Editor’s note: If you’ve cracked open your December issue, you’ve probably seen the latest installment of questions and answers from “The Manicurist.” In her real life, this tough-talker is Bulls Gap, Tenn.-based salon owner Rebecca Seals. We asked her to introduce herself to our readers in her own words.

 

Hi, I’m The Manicurist, a salon owner/operator and current writer for NAILS. You may have read some of my articles in the April, September, or December issues of NAILS in the business section. Some people think that my attitude is a bit sharp and unforgiving, and some have said my responses can feel almost rude when I am referring to your clients’ faux-pas. Their summations would be 100% correct. I’m in this for the nail tech and I am determined to seek the respect that all nail techs deserve.

 

Twenty years ago, I only intended to do nails until I got a license to do hair. By the time I obtained my cosmetology license, my appointment book was filled with nail appointments. So not only did I think it’d be rather stupid of me not to stick with it, I’d fallen in love with nails!

 

I’ve spent countless hours in this business holding hands with martyrs, teachers, leaders, followers, movers, shakers, bores, bigots, snoots, coots, and friends. You get the picture. When you have a problem with a client, contact me, and I’ll tell you exactly how to handle any situation with grace, panache, and authority.

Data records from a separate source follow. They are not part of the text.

Ltac exec_step :=
  unfold_steps;
  lazymatch goal with
  | |- match ?x with _ => _ end =>
      let h := head_scrutinee x in split_scrutinee h
  end.

Ltac exec := repeat exec_step; unfold_steps.

Lemma existsb_none (kind P : Event -> bool) (evs : list Event) :
  (forall ev, kind ev = true -> P ev = false) ->
  forallb kind evs = true ->
  existsb P evs = false.
Proof.
  intros HP. induction evs as [|ev evs IH]; simpl; [reflexivity|].
  intros H. apply andb_true_iff in H as [Hev Hevs].
  rewrite (HP ev Hev), (IH Hevs). reflexivity.
Qed.

Lemma forallb_all (kind P : Event -> bool) (evs : list Event) :
  (forall ev, kind ev = true -> P ev = true) ->
  forallb kind evs = true ->
  forallb P evs = true.
Proof.
  intros HP. induction evs as [|ev evs IH]; simpl; [reflexivity|].
  intros H. apply andb_true_iff in H as [Hev Hevs].
  rewrite (HP ev Hev), (IH Hevs). reflexivity.
Qed.

(** The [catch] block releases the thread, calls only the notifier, and
    resolves to a failed result unless the last-resort post throws. *)
Lemma on_error_spec (env : Env) (job : IssueJob) (e : string) (l : Locals)
    (r : Resp JobResult) (l' : Locals) (evs : list Event) :
  on_error env job e l = (r, l', evs) ->
  lc_store l' = clearActiveThread (threadTs job) (lc_store l)
  /\ forallb report_event evs = true
  /\ (r = Ret (failed_result job (Some e))
      \/ exists m, r = Raise m /\ postMessage env Critical = Raise m).
Proof.
  destruct l as [st ts]. unfold on_error.
  cbv beta iota zeta delta
    [try_catch bind ret call on_store get_statusMessageTs update lc_store
     statusMessageTs app].
  destruct (Js.truthy_str ts).
  - destruct (updateMessage env SystemError) eqn:Eu.
    + intros [= <- <- <-]. split; [reflexivity|split; [reflexivity|eauto]].
    + destruct (postMessage env Critical) eqn:Ep; intros [= <- <- <-];
        (split; [reflexivity|split; [reflexivity|eauto]]).
  - intros [= <- <- <-]. split; [reflexivity|split; [reflexivity|eauto]].
Qed.

Lemma forallb_refs (refs : list PRReferenceInfo) :
  forallb prelude_event (map EvGetPullRequest refs) = true.
Proof. induction refs as [|ref refs IH]; simpl; [reflexivity | exact IH]. Qed.

Lemma existsb_refs (P : Event -> bool) (refs : list PRReferenceInfo) :
  (forall ref, P (EvGetPullRequest ref) = false) ->
  existsb P (map EvGetPullRequest refs) = false.
Proof.
  intros HP. induction refs as [|ref refs IH]; simpl; [reflexivity|].
  rewrite HP, IH. reflexivity.
Qed.

(** A run is its prelude followed by the guarded stages, or by the
    [catch] block when the prelude throws. *)
Lemma processIssue_split (env : Env) (job : IssueJob) (st : Store) :
  processIssue env job st
  = match prelude env job {| lc_store := st; statusMessageTs := None |} with
    | (Ret b, l1, evs1) =>
        match guarded env job b l1 with
        | (r, l2, evs2) => run_result r l2 (evs1 ++ evs2)
        end
    | (Raise e, l1, evs1) =>
        match on_error env job e l1 with
        | (r, l2, evs2) => run_result r l2 (evs1 ++ evs2)
        end
    end.
Proof.
  unfold processIssue, pipeline, guarded, try_catch, bind.
  destruct (prelude env job _) as [[[b|e] l1] evs1].
  - destruct (agent_stage env job b l1) as [[[jr|e] l2] evs2]; [reflexivity|].
    destruct (on_error env job e l2) as [[r l3] evs3].
    unfold run_result. rewrite app_assoc. reflexivity.
  - destruct (on_error env job e l1) as [[r l2] evs2]. reflexivity.
Qed.

(** The prelude leaves the registry alone and makes only its own calls;
    a checkout that succeeded means the job is a follow-up whose branch
    is kept, a checkout that failed clears the local [branchName], and
    after a failed checkout only the image download can still throw. *)
Lemma prelude_spec (env : Env) (job : IssueJob) (l : Locals)
    (r : Resp (option string)) (l' : Locals) (evs : list Event) :
  prelude env job l = (r, l', evs) ->
  lc_store l' = lc_store l
  /\ forallb prelude_event evs = true
  /\ (existsb checkout_succeeded evs = true ->
      forall b, r = Ret b ->
      isFollowUp job = true /\ Js.truthy_str b = true /\ b = branchName0 job)
  /\ (existsb checkout_failed evs = true ->
      match r with
      | Ret b => b = None
      | Raise e => images job <> [] /\ downloadImages env = Raise e
      end).
Proof.
  destruct l as [st ts]. intros H.
  assert (G : match prelude env job {| lc_store := st; statusMessageTs := ts |} with
              | (r, l', evs) =>
                  lc_store l' = st
                  /\ forallb prelude_event evs = true
                  /\ (existsb checkout_succeeded evs = true ->
                      forall b, r = Ret b ->
                      isFollowUp job = true /\ Js.truthy_str b = true
                      /\ b = branchName0 job)
                  /\ (existsb checkout_failed evs = true ->
                      match r with
                      | Ret b => b = None
                      | Raise e => images job <> [] /\ downloadImages env = Raise e
                      end)
              end); [|rewrite H in G; exact G].
  clear H. exec.
  all: cbn [lc_store downloadImages].
  all: repeat apply conj; try reflexivity.
  all: cbn [forallb existsb prelude_event checkout_succeeded checkout_failed andb orb];
    rewrite ?forallb_app, ?existsb_app, ?forallb_refs;
    cbn [forallb existsb prelude_event checkout_succeeded checkout_failed andb orb];
    rewrite ?(existsb_refs checkout_succeeded) by reflexivity;
    rewrite ?(existsb_refs checkout_failed) by reflexivity;
    try reflexivity.
  all: try match goal with |- context [gb_success ?a] => destruct (gb_success a) end.
  all: cbn [orb negb]; intros Hc; try discriminate Hc.
  all: try apply andb_true_iff in E1 as [Hfu Hname].
  all: first [ intros b [= <-]; auto
             | reflexivity
             | split; [discriminate | reflexivity] ].
Qed.

(** At the end of a run: what the [catch] block did is recalled, the
    recorded equations are used, and what is left is computed. *)
Ltac recall_on_error :=
  repeat match goal with
         | E : on_error _ _ _ _ = (_, _, _) |- _ =>
             apply on_error_spec in E;
             let Hst := fresh "Hst" in
             let Hev := fresh "Hev" in
             let Hr := fresh "Hr" in
             destruct E as (Hst & Hev & Hr); cbn [lc_store postMessage] in Hst, Hr
         end.

Ltac use_equations :=
  repeat match goal with
         | E : _ = true |- _ => rewrite E
         | E : _ = false |- _ => rewrite E
         | E : changed_files _ = _ |- _ => rewrite E
         end.

Ltac drop_reports P :=
  repeat match goal with
         | Hev : forallb report_event ?evs = true |- context [existsb P ?evs] =>
             rewrite (existsb_none report_event P evs
                        ltac:(intros []; simpl; congruence) Hev)
         | Hev : forallb report_event ?evs = true |- context [forallb P ?evs] =>
             rewrite (forallb_all report_event P evs
                        ltac:(intros []; simpl; congruence) Hev)
         end.

(** The common part of the proofs on [guarded]: run, recall the [catch]
    block, compute the property [P] of the calls. *)
Ltac run_and_compute P :=
  exec; recall_on_error;
  cbn [existsb forallb P]; use_equations; drop_reports P;
  cbv beta iota zeta delta [orb andb negb]; cbn [lc_store updateMessage].





(** When the pull-request creation reports non-success and the notifier
    takes the report, the run resolves to [completed] and the registry
    is left as it was: the thread is neither released nor marked
    completed. *)
Lemma guarded_pr_failure (env : Env) (job : IssueJob) (b : option string) (l : Locals) :
  match guarded env job b l with
  | (r, l', evs) =>
      existsb pr_creation_failed evs = true ->
      updateMessage env PRFailed = Ret tt ->
      exists jr, r = Ret jr /\ status jr = completed /\ lc_store l' = lc_store l
  end.
Proof.
  destruct l as [st ts].
  run_and_compute pr_creation_failed.
  all: intros H; try discriminate H.
  all: intros Hu; try discriminate Hu.
  all: eexists; repeat apply conj; reflexivity.
Qed.


(** What a run of the guarded stages can leave in the registry. *)
Lemma guarded_store (env : Env) (job : IssueJob) (b : option string) (l : Locals) :
  match guarded env job b l with
  | (r, l', evs) =>
      lc_store l' = lc_store l
      \/ lc_store l' = clearActiveThread (threadTs job) (lc_store l)
      \/ lc_store l' = markThreadCompleted (threadTs job) None (lc_store l)
      \/ exists br files u n,
           lc_store l'
           = markThreadCompleted (threadTs job)
               (Some (new_context job br files u n)) (lc_store l)
  end.
Proof.
  destruct l as [st ts].
  exec; recall_on_error; cbn [lc_store].
  all: first [ left; reflexivity
             | right; left; first [reflexivity | assumption]
             | right; right; left; reflexivity
             | right; right; right; do 4 eexists; reflexivity ].
Qed.


(** *** Whole runs *)

Lemma prelude_none (P : Event -> bool) (evs : list Event) :
  (forall ev, prelude_event ev = true -> P ev = false) ->
  forallb prelude_event evs = true -> existsb P evs = false.
Proof. apply existsb_none. Qed.

Lemma run_result_outcome (r : Resp JobResult) (l : Locals) (evs : list Event) :
  (forall jr, r = Ret jr -> outcome (run_result r l evs) = Returned jr)
  /\ (forall m, r = Raise m -> outcome (run_result r l evs) = Rejected m).
Proof. split; intros ? ->; reflexivity. Qed.

(** A run seen through its two parts.  [split_run] leaves one goal for
    a prelude that returned, with the facts [Hp] on the prelude, and one
    for a prelude that threw, with the facts on the [catch] block. *)
Ltac split_run env job st :=
  rewrite (processIssue_split env job st);
  let r1 := fresh "r1" in
  let l1 := fresh "l1" in
  let evs1 := fresh "evs1" in
  let Ep := fresh "Ep" in
  destruct (prelude env job {| lc_store := st; statusMessageTs := None |})
    as [[r1 l1] evs1] eqn:Ep;
  apply prelude_spec in Ep;
  let Hst1 := fresh "Hst1" in
  let Hev1 := fresh "Hev1" in
  let Hok1 := fresh "Hok1" in
  let Hko1 := fresh "Hko1" in
  destruct Ep as (Hst1 & Hev1 & Hok1 & Hko1); cbn [lc_store] in Hst1;
  destruct r1 as [b|e];
  [ | let r2 := fresh "r2" in
      let l2 := fresh "l2" in
      let evs2 := fresh "evs2" in
      let Ee := fresh "Ee" in
      destruct (on_error env job e l1) as [[r2 l2] evs2] eqn:Ee;
      apply on_error_spec in Ee;
      let Hst2 := fresh "Hst2" in
      let Hev2 := fresh "Hev2" in
      let Hr2 := fresh "Hr2" in
      destruct Ee as (Hst2 & Hev2 & Hr2); rewrite Hst1 in Hst2 ];
  cbn [run_result outcome final_store calls].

Sometimes, the only way to handle a selfish and overbearing client is with candor, and that’s where my help comes in.

 

I hope to extend my insight and expertise to help you with situations in the salon pertaining to employees and employers. When it comes to employers, I’ve seen them all, and when it comes to employees, I’ve fired them all. So don’t be afraid to let my experiences help you to gain perspective and conquer problems inside the salon, even before a worrisome client arrives. Feel free to send The Manicurist any of your questions dealing with any salon issues.

 

Don’t ever forget, you are a licensed, professional, caring, and successful business person who is worthy of respect from every patron that walks through the door. There are many charming, gracious, and engaging clients who respect our profession and make our workday pleasurable, but when you’ve been mistreated by the other type, let me know. I’ll teach you how to handle them.